SIFAT SPIRITUAL ILMU DAN PENDIDIKAN – Serial Pendidikan (3)

Bismillahirrahmanirrahim

Pendidikan, dalam Islam, adalah aktivitas spiritual. Maka, bagi seorang muslim, mencari ilmu adalah awal dari mujahadah menyongsong hidayah Allah, mempersiapkan diri secara lahir-batin untuk hidup secara benar dalam naungan petunjuk-Nya, menghiasi diri dengan amal shalih, menjauhkan jiwa dari kejahilan, dan dengan sepenuh hati berharap mendapatkan karunia terbesar melihat ‘wajah’-Nya di akhirat nanti.[1] Bahkan, Imam asy-Syafi’i berkata, “Mencari ilmu itu lebih utama dibanding shalat nafilah. Beliau juga berkata, “Tidak ada yang lebih utama setelah (ibadah-ibadah) fardhu selain mencari ilmu.”[2]

Dengan sendirinya, pandangan seperti ini menggiring kita pada kesimpulan-kesimpulan berikutnya yang — dalam banyak hal — akan berseberangan secara diametral dengan filsafat pendidikan Barat. Salah satu bagian terpenting yang segera terlihat adalah “penjenjangan” (staging, levelling), baik menyangkut usia peserta didik, materi yang diberikan, maupun waktu tempuh.
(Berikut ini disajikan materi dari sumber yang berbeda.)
(* ===== verification/Reference.v ===== *)
(** * Concrete instances of the parameters

    A reference Redis server, a codec and decoders for a handful of request
    bodies, so that the models run and the properties have concrete inputs.
    The instances of [nom], [hex], [chrono], Unicode and Ed25519 are in
    [External]. *)
From S2P Require Import Prelude Decimal Amount External AssetCore Tokens Storage Redis Htlc Mining Records Auth Server.

(** ** A Redis server that always answers

    The pipeline is run to its end; an error reply makes the whole query fail,
    with every effect kept. *)
Definition first_error (rs : list rreply) : option string :=
  head (omap (fun r => match r with RError e => Some e | _ => None end) rs).

#[export] Instance redis_ref : RedisService := {|
  rstate := rdb;
  query cs db :=
    let '(rs, db') := exec_all cs db in
    (match first_error rs with Some e => Err e | None => Ok rs end, db');
  debug_reply _ := "value";
  type_error := "response was of incompatible type"
|}.

Lemma exec_all_fst_length cs db : length (exec_all cs db).1 = length cs.
Proof.
  revert db. induction cs as [|c cs IH]; intros db; cbn [exec_all]; [done|].
  destruct (exec c db) as [r db1]. specialize (IH db1). destruct (exec_all cs db1). cbn in *. by f_equal.
Qed.

Lemma first_error_none rs : first_error rs = None -> Forall not_error rs.
Proof.
  unfold first_error. induction rs as [|r rs IH]; intros Hf; [constructor|].
  destruct r; simpl in Hf; try done; (constructor; [done|by apply IH]).
Qed.

#[export] Instance redis_ref_laws : RedisLaws.
Proof.
  refine {| rview := fun st : @rstate redis_ref => st : rdb |}.
  - intros cs st rs st'. simpl. destruct (exec_all cs st) as [rs1 db1].
    destruct (first_error rs1) eqn:E; [done|]. intros [= <- <-]. split; [done|]. by apply first_error_none.
  - intros cs st e st'. simpl. destruct (exec_all cs st) as [rs1 db1] eqn:E.
    destruct (first_error rs1); [|done]. intros [= _ <-]. exists (length cs).
    by rewrite take_ge, E by lia.
Defined.

Lemma rview_ref (db : rdb) : @rview redis_ref redis_ref_laws db = db.
Proof. reflexivity. Qed.

(** ** A codec: the bits of the countable encoding *)

Fixpoint bits (p : positive) : string :=
  match p with
  | xH => EmptyString
  | xO q => String "0"%char (bits q)
  | xI q => String "1"%char (bits q)
  end.
Fixpoint unbits (s : string) : option positive :=
  match s with
  | EmptyString => Some xH
  | String c s' =>
      if Ascii.eqb c "0"%char then xO <$> unbits s'
      else if Ascii.eqb c "1"%char then xI <$> unbits s' else None
  end.

Lemma unbits_bits p : unbits (bits p) = Some p.
Proof. induction p; simpl; by rewrite ?IHp. Qed.

Definition countable_serde {T} `{Countable T} : Serde T := {|
  to_json x := bits (encode x);
  from_json s := ok_or (unbits s ≫= decode) "expected value" |}.

Lemma countable_serde_laws {T} `{Countable T} : @SerdeLaws T countable_serde.
Proof. split. intros x. simpl. rewrite unbits_bits. simpl. by rewrite decode_encode. Qed.

#[export] Instance htlc_state_countable : Countable HtlcState.
Proof.
  refine (inj_countable'
    (fun s => (committed_h_hex s, refund_after_unix s, claim_owner_hash_hex s, refund_owner_hash_hex s))
    (fun '(h, t, c, r) => Build_HtlcState h t c r) _).
  by intros [].
Defined.
#[export] Instance htlc_serde : Serde HtlcState := countable_serde.
#[export] Instance htlc_serde_laws : SerdeLaws HtlcState.
Proof. apply countable_serde_laws. Qed.

#[export] Instance mining_state_eq_dec : EqDecision (@MiningState chrono_ref).
Proof. solve_decision. Defined.
#[export] Instance mining_state_countable : Countable (@MiningState chrono_ref).
Proof.
  refine (inj_countable'
    (fun s : MiningState => (ms_total_circulation_wats s, ms_mining_reports_count s, ms_difficulty_target_bits s,
       ms_epoch s, ms_mining_amount_wats s, ms_subsidy_amount_wats s, ms_epoch_started_at s : string,
       ms_aggregate_work s))
    (fun '(a, b, c, d, e, f, g, h) => @Build_MiningState chrono_ref a b c d e f g h) _).
  by intros [].
Defined.
#[export] Instance mining_state_serde : Serde (@MiningState chrono_ref) := countable_serde.

(** An audit record is written and never read back by the stores. *)
#[export] Instance replacement_serde : Serde (@ReplacementRecord chrono_ref) := {|
  to_json r := "replacement " +:+ rr_id r +:+ " of " +:+ show_i64 (rr_total_amount_wats r);
  from_json _ := Err "expected value" |}.
#[export] Instance burn_serde : Serde (@BurnRecord chrono_ref) := {|
  to_json r := "burn " +:+ br_id r +:+ " of " +:+ br_public_hash r;
  from_json _ := Err "expected value" |}.

(** ** Sample data *)

Definition hex_of (c : ascii) : string := str_repeat c 64.
Definition fp_a : PgpFingerprint := mk_fp (str_repeat "a"%char 40).
Definition usd_t : ContractId := mk_cid "usd-t".

Definition cash_in : Webcash.SecretWebcash := Webcash.mk_secret (from_wats 300000000) (hex_of "a").
Definition cash_out_1 : Webcash.SecretWebcash := Webcash.mk_secret (from_wats 100000000) (hex_of "b").
Definition cash_merged : Webcash.SecretWebcash := Webcash.mk_secret (from_wats 300000000) (hex_of "d").
Definition cash_out_2 : Webcash.SecretWebcash := Webcash.mk_secret (from_wats 200000000) (hex_of "c").

Definition rgb_secret (w : Z) (c : ascii) : Rgb.SecretFungible :=
  Rgb.mk_secret_f (from_wats w) (hex_of c) usd_t fp_a.
Definition art_secret (c : ascii) : Rgb.SecretCollectible := Rgb.mk_secret_c (hex_of c) (mk_cid "art_1") fp_a.

(** ** Request bodies

    Each sample body is a name; the decoders know its contents. *)

Definition swap_body : string := "swap".
Definition lock_body : string := "lock".
Definition plain_body : string := "plain".
Definition twice_body : string := "twice".
Definition transfer_body : string := "transfer".
Definition mint_body : string := "mint".
Definition bad_terms_body : string := "bad-terms".
Definition merge_body : string := "merge".

(** A lock of the second output, as in the documentation of [htlc_locks]. *)
Definition sample_locks : list HtlcLockEntry := [{| le_output_index := 1; le_request := lock_1 |}].
Definition sample_witnesses : list HtlcWitnessEntry := [{| we_input_index := 0; we_witness := claim_1 |}].

#[export] Instance json_ref : JsonBody := {|
  Value := string;
  json_from_slice s := if String.eqb s EmptyString then Err "EOF while parsing a value" else Ok s;
  json_get v key :=
    if (String.eqb v lock_body && String.eqb key "htlc_locks") ||
       (String.eqb v swap_body && String.eqb key "htlc_witnesses") then Some v else None;
  json_witnesses v := if String.eqb v swap_body then Ok sample_witnesses else Err "invalid type";
  json_locks v := if String.eqb v lock_body then Ok sample_locks else Err "invalid type";
  json_preimage s :=
    if String.eqb s mint_body
    then Ok {| mp_webcash := [Webcash.show_secret cash_in]; mp_subsidy := [] |}
    else Err "expected value" |}.

Definition decode_replace (s : string) : result string ReplaceBody :=
  let body ins outs := Ok {| rb_webcashes := ins; rb_new_webcashes := outs; rb_legalese := Some true |} in
  if String.eqb s plain_body then
    body [Webcash.show_secret cash_in] [Webcash.show_secret cash_out_1; Webcash.show_secret cash_out_2]
  else if String.eqb s merge_body then
    body [Webcash.show_secret cash_out_1; Webcash.show_secret cash_out_2] [Webcash.show_secret cash_merged]
  else if String.eqb s twice_body then
    body [Webcash.show_secret cash_out_1; Webcash.show_secret cash_out_1] [Webcash.show_secret cash_out_2]
  else if String.eqb s lock_body then
    body [Rgb.show_secret_fungible (rgb_secret 300000000 "a")]
         [Rgb.show_secret_fungible (rgb_secret 100000000 "b");
          Rgb.show_secret_fungible (rgb_secret 200000000 "c")]
  else if String.eqb s transfer_body then
    body [Rgb.show_secret_collectible (art_secret "a")] [Rgb.show_secret_collectible (art_secret "b")]
  else if String.eqb s bad_terms_body then
    Ok {| rb_webcashes := [Webcash.show_secret cash_in]; rb_new_webcashes := [Webcash.show_secret cash_in];
          rb_legalese := Some false |}
  else Err "expected value".

#[export] Instance server_json_ref : ServerJson := {|
  json_tokens s := Ok [s];
  json_replace_body := decode_replace;
  json_burn_body s :=
    if String.eqb s plain_body
    then Ok {| bb_webcash := Webcash.show_secret cash_in; bb_legalese := Some true |}
    else Err "expected value";
  json_mining_body s :=
    if String.eqb s mint_body
    then Ok {| mb_preimage := mint_body; mb_legalese := Some true |} else Err "expected value";
  json_mining_preimage s :=
    if String.eqb s mint_body
    then Ok {| mi_webcash := [Webcash.show_secret cash_in]; mi_subsidy := []; mi_timestamp := 0 |}
    else Err "expected value";
  json_issue_body s :=
    if String.eqb s mint_body
    then Ok {| ib_issuer_fp := fp_str fp_a; ib_outputs := [Rgb.show_secret_fungible (rgb_secret 300000000 "a")];
               ib_nonce := "n1"; ib_ts := 0; ib_legalese := Some true |}
    else Err "expected value";
  base64_decode _ := None;
  show_f64 _ := "0" |}.

Definition request (body : string) (sig : option string) : Request :=
  {| req_method := "POST"; req_path := "/api/v1/replace"; req_signature := sig; req_body := Ok body |}.

#[export] Instance pgp_ref : Pgp := {|
  PgpCert := string;
  pgp_from_string := Ok;
  public_params := PEd25519;
  cert_fingerprint := fun c => c |}.

Definition env_ref : Env := {| now_unix := 2000; now := "2026-01-01T00:00:00+00:00" : @DateTime chrono_ref; new_uuid := "op-1" |}.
Karena bertujuan membentuk manusia yang secara fisik dan mental siap mengabdi kepada Allah, maka pendidikan dasar dalam Islam adalah pendidikan anak pra-baligh, dengan variasi yang relatif terbuka mengenai kapan berakhirnya. Secara tradisional, masa ini membentang antara 9 sampai 15 tahun, tergantung banyak faktor seperti ras, jenis kelamin, fisiologis, psikologis, asupan gizi, iklim, sosiologis, dan lain-lain. Namun, disepakati bahwa kapan pun usia baligh itu tiba, seorang anak harus dipastikan telah siap menyambutnya, dimana di saat itu taklif mulai dibebankan dan segenap amal perbuatan mulai dicatat. Tentu saja, waktu tempuhnya menjadi relatif longgar dan cakupan materinya pun lebih terbatas, sehingga memperbesar peluang untuk mencapai hasil yang memuaskan.
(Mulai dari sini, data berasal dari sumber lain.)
(** ** The store ([store/mod.rs], [InMemoryStore]) *)

Section StoreModel.
Context `{SwapJson}.

(** An index maps a fingerprint to a [BTreeMap] with keys
    [(-created_at, swap_id)]: a set that is read in key order. *)
Record InMemState := {
  rows : gmap string Transaction;
  by_bob : gmap string (gset (Z * string));
  by_alice : gmap string (gset (Z * string));
}.

Definition empty_store : InMemState := {| rows := ∅; by_bob := ∅; by_alice := ∅ |}.

(** [idx.entry(fp).or_default().insert(key, ())]. *)
Definition index_insert (fp : string) (k : Z * string) (idx : gmap string (gset (Z * string)))
  : gmap string (gset (Z * string)) := <[fp := {[k]} ∪ default ∅ (idx !! fp)]> idx.

Definition upsert (w : InMemState) (tx : Transaction) : InMemState :=
  let key := (- t_created_at_unix tx, id_str (t_swap_id tx)) in
  match rows w !! id_str (t_swap_id tx) with
  | None =>
      {| rows := <[id_str (t_swap_id tx) := tx]> (rows w);
         by_bob := index_insert (fp_hex (t_bob_pgp_fp tx)) key (by_bob w);
         by_alice := index_insert (fp_hex (t_alice_pgp_fp tx)) key (by_alice w) |}
  | Some _ =>
      {| rows := <[id_str (t_swap_id tx) := tx]> (rows w);
         by_bob := by_bob w; by_alice := by_alice w |}
  end.

Definition get (w : InMemState) (id : SwapId) : option Transaction := rows w !! id_str id.

(** Key order of the [BTreeMap]. *)
Definition key_leb (a b : Z * string) : bool :=
  (a.1 <? b.1) || ((a.1 =? b.1) && String.leb a.2 b.2).

(** [sort_by] is stable, as insertion sort is. *)
Fixpoint insert_by {A} (le : A -> A -> bool) (x : A) (l : list A) : list A :=
  match l with
  | [] => [x]
  | y :: l' => if le x y then x :: l else y :: insert_by le x l'
  end.
Definition stable_sort {A} (le : A -> A -> bool) (l : list A) : list A :=
  foldr (insert_by le) [] l.

Definition index_iter (idx : gmap string (gset (Z * string))) (fp : string) : list (Z * string) :=
  stable_sort key_leb (elements (default ∅ (idx !! fp))).

Definition MAX_LISTED : nat := Z.to_nat 1000.

Definition list_by_party (r : InMemState) (fp : PgpFingerprint) : list TransactionSummary :=
  let bob_side := omap (fun k : Z * string =>
    tx ← rows r !! k.2;
    Some (summary tx (if decide (t_alice_pgp_fp tx = fp) then RoleBoth else RoleBob)))
    (take MAX_LISTED (index_iter (by_bob r) (fp_hex fp))) in
  let alice_side := omap (fun k : Z * string =>
    tx ← rows r !! k.2;
    if decide (t_bob_pgp_fp tx = fp) then None else Some (summary tx RoleAlice))
    (take MAX_LISTED (index_iter (by_alice r) (fp_hex fp))) in
  take MAX_LISTED
    (stable_sort (fun a b => m_created_at_unix b <=? m_created_at_unix a) (bob_side ++ alice_side)).
End StoreModel.

(** ** The signer ([musig2.rs], [RealSigner]) *)

Section Signer.
Context `{Hashing, Musig2Crate}.

Record LiveSession := { sec_nonce : SecNonce; pub_nonce : MusigPubNonce }.

Record RealSigner := { sk : SecretKey; pk : PublicKey }.

Notation Sessions := (gmap (string * Session) LiveSession).

Definition begin_session (g : RealSigner) (seed : string) (sessions : Sessions)
    (id : SwapId) (s : Session) : res PubNonce * Sessions :=
  match sessions !! (id_str id, s) with
  | Some _ => (Err (Musig2 ("session already begun: " +:+ id_str id +:+ " / " +:+ session_debug s)),
               sessions)
  | None =>
      let sn := sec_nonce_build seed (pk g) in
      let pn := public_nonce sn in
      (Ok (mk_pub_nonce (hex_encode (nonce_serialize pn))),
       <[(id_str id, s) := {| sec_nonce := sn; pub_nonce := pn |}]> sessions)
  end.

Definition parse_alice_pubkey (p : Secp256k1Pubkey) : res PublicKey :=
  bytes ← map_err (fun e => Musig2 ("alice pubkey hex: " +:+ e)) (hex_decode (secp_hex p));
  map_err (fun e => Musig2 ("alice pubkey: " +:+ e)) (pk_from_slice bytes).

Definition parse_alice_pub_nonce (n : PubNonce) : res MusigPubNonce :=
  bytes ← map_err (fun e => Musig2 ("alice nonce hex: " +:+ e)) (hex_decode (nonce_hex n));
  map_err (fun e => Musig2 ("alice nonce: " +:+ e)) (nonce_from_bytes bytes).

(** The session is removed before anything else can fail. *)
Definition partial_sign (g : RealSigner) (sessions : Sessions) (id : SwapId) (s : Session)
    (tx_hash : string) (alice_pubshare : Secp256k1Pubkey) (alice_pub_nonce : PubNonce)
  : res PartialSig * Sessions :=
  match sessions !! (id_str id, s) with
  | None => (Err (Musig2 ("no live session: " +:+ id_str id +:+ " / " +:+ session_debug s)), sessions)
  | Some live =>
      (alice_pk ← parse_alice_pubkey alice_pubshare;
       alice_nonce ← parse_alice_pub_nonce alice_pub_nonce;
       key_agg ← map_err (fun e => Musig2 ("keyagg: " +:+ e)) (key_agg_new [pk g; alice_pk]);
       partial ← map_err (fun e => Musig2 ("partial sign: " +:+ e))
         (crate_sign_partial key_agg (sk g) (sec_nonce live)
            (agg_nonce_sum [pub_nonce live; alice_nonce]) tx_hash);
       Ok (mk_partial (hex_encode (partial_serialize partial))),
       delete (id_str id, s) sessions)
  end.

Definition discard_session (sessions : Sessions) (id : SwapId) (s : Session) : Sessions :=
  delete (id_str id, s) sessions.
End Signer.

(** ** State and interpreter *)

(** What the referee has said to or heard from the outside; kept for the
    statements only, no call reads it. *)
Inductive Event :=
  | Checked (h : WebcashPublicHash) (answer : SpentStatus)
  | Signed (id : SwapId) (s : Session)
  | Dispatched (p : PushRequest) (ok : bool).

Section Interpreter.
Context `{SwapJson, Hashing, Ed25519, Ed25519Signer, EntryCodec, Musig2Crate} {W : Type} `{World W}.

(** The part of [Orchestrator] the collaborators own. *)
Record Keys := { identity : SigningKey; musig_key : RealSigner }.

Record St := mk_st {
  store : InMemState;
  audit : list AuditEntry;
  sessions : gmap (string * Session) LiveSession;
  events : list Event;
  world : W;
}.




Definition set_world (st : St) (w : W) : St :=
  mk_st (store st) (audit st) (sessions st) (events st) w.

(** Answer from the world, recording the event the answer gives rise to. *)
Definition from_world {X} (f : W -> X * W) (ev : X -> list Event) (st : St) : X * St :=
  let (x, w) := f (world st) in
  (x, mk_st (store st) (audit st) (sessions st) (events st ++ ev x) w).

Definition no_event {X} (x : X) : list Event := [].

Definition handle (K : Keys) {X} (r : Req X) (st : St) : X * St :=
  match r in Req X return X * St with
  | Now => from_world w_now no_event st
  | FreshId => let (u, w) := w_uuid (world st) in (mk_id u, set_world st w)
  | BeginSession id s =>
      let (seed, w) := w_seed (world st) in
      let (x, ss) := begin_session (musig_key K) seed (sessions st) id s in
      (x, mk_st (store st) (audit st) ss (events st) w)
  | PartialSign id s tx_hash share nonce =>
      let (x, ss) := partial_sign (musig_key K) (sessions st) id s tx_hash share nonce in
      (x, mk_st (store st) (audit st) ss
            (events st ++ match x with Ok _ => [Signed id s] | Err _ => [] end) (world st))
  | DiscardSession id s =>
      (Ok tt, mk_st (store st) (audit st) (discard_session (sessions st) id s) (events st) (world st))
  | AuditAppend e =>
      let (tip, log) := audit_append (identity K) (audit st) e in
      (Ok tip, mk_st (store st) log (sessions st) (events st) (world st))
  | StoreGet id => (Ok (get (store st) id), st)
  | StoreUpsert tx =>
      match w_fail_upsert (world st) with
      | (Some msg, w) => (Err (Store msg), set_world st w)
      | (None, w) => (Ok tt, mk_st (upsert (store st) tx) (audit st) (sessions st) (events st) w)
      end
  | Verify c p => from_world (w_verify c p) no_event st
  | WebcashCheck h =>
      from_world (w_check h) (fun x => match x with Ok a => [Checked h a] | Err _ => [] end) st
  | MintSwapRecord i p => from_world (w_mint_swap_record i p) no_event st
  | MintHtlcRefund i p => from_world (w_mint_htlc_refund i p) no_event st
  | CloseHtlcRefund i c k => from_world (w_close_htlc_refund i c k) no_event st
  | Dispatch p => from_world (w_dispatch p) (fun x => [Dispatched p (is_ok x)]) st
  | AuditEntriesFor id => (Ok (entries_for (audit st) id), st)
  | StoreListByParty fp => (Ok (list_by_party (store st) fp), st)
  end.

Fixpoint run (K : Keys) {A} (p : prog A) (st : St) : A * St :=
  match p with
  | Ret a => (a, st)
  | Call r k => let (x, st') := handle K r st in run K (k x) st'
  end.

Lemma run_pbind K {A B} (p : prog A) (f : A -> prog B) st :
  run K (pbind p f) st = let (a, st') := run K p st in run K (f a) st'.
Proof.
  revert st. induction p as [a|X r k IH]; intros st; simpl; [done|].
  destruct (handle K r st) as [x st']. apply IH.
Qed.

(** ** Concurrent invocations

    [sys_step K i] lets the [i]-th program make its next call. *)
Definition sys_step (K : Keys) {A} (i : nat) (c : list (prog A) * St) : list (prog A) * St :=
  match c.1 !! i with
  | Some (Call r k) => let (x, st') := handle K r c.2 in (<[i := k x]> c.1, st')
  | _ => c
  end.

Definition sys_run (K : Keys) {A} (schedule : list nat) (c : list (prog A) * St)
  : list (prog A) * St := foldl (fun c i => sys_step K i c) c schedule.

(** Scheduling one program alone is running it. *)
Lemma sys_run_alone K {A} (p : prog A) st :
  exists n, let (a, st') := run K p st in sys_run K (repeat 0%nat n) ([p], st) = ([Ret a], st').
Proof.
  revert st. induction p as [a|X r k IH]; intros st; simpl.
  - exists 0%nat. done.
  - destruct (handle K r st) as [x st'] eqn:E. destruct (IH x st') as [n Hn].
    exists (S n). destruct (run K (k x) st') as [a st'']. unfold sys_run in *. simpl.
    replace (sys_step K 0 ([Call r k], st)) with ([k x], st'); [done|].
    unfold sys_step. simpl. by rewrite E.
Qed.
End Interpreter.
Ide tentang hubungan antara usia baligh, taklif dan kewajiban beramal adalah sesuatu yang khas Islam, dan pada titik ini saja sudah memisahkannya secara tajam dengan filsafat pendidikan materialis. Tampaknya, ketika Islam memaknai kemunculan tanda-tanda khas jenis kelamin sebagai sesuatu yang spiritual, maka sebaliknya Barat mengarahkannya kepada level yang lebih rendah dan semata-mata biologis: kesiapan reproduksi! Dari sini kita juga sangat faham, mengapa sebagian orang sangat ribut ingin memasukkan pendidikan seks kepada kurikulum pendidikan anak-anak, sementara Islam lebih berkonsentrasi untuk mendidik mental mereka agar siap memikul aneka tanggung jawab spiritual dari usia baligh itu sendiri, yang diawali dari masa puber. Sebab, jika secara mental mereka telah matang, sebenarnya resiko-resiko fisik – misalnya: kehamilan – sudah tidak ada artinya lagi. Interaksi diantara mereka, terutama dengan lawan jenis, akan terkendali dan berkembang dalam “batasan-batasan yang menyehatkan”. Sebab, mengekangnya samasekali akan melanggar fitrah kita sebagai manusia yang telah diciptakan berpasang-pasangan, sementara meliarkannya samasekali adalah pelecehan terhadap kemanusiaan. Sesungguhnya, ketika seorang anak diajari bagaimana membersihkan diri dengan mandi janabah, mengetahui hukum-hukum haid, nifas dan junub, membersihkan diri dari najis-najis yang keluar dari dua jalan, menghayati hubungan antara kesucian jiwa dengan kebersihan lahiriah, mengerti batasan aurat, memahami siapa orang yang menjadi mahram baginya, menerapkan adab yang benar ketika berinteraksi dengan lawan jenis yang ajnabiyah, maka inilah pendidikan seks yang menyehatkan jiwa, bukan sebaliknya meruntuhkan sendi-sendi moral dan mereduksi manusia sebagai budak hawa nafsu. Memang benar bahwa pelajaran tentang hal-hal diatas selalu heboh, akan tetapi setiap orang memahami batasan-batasannya, dan ruang imajinasi mereka tidak dibiarkan lepas sebagai bola liar.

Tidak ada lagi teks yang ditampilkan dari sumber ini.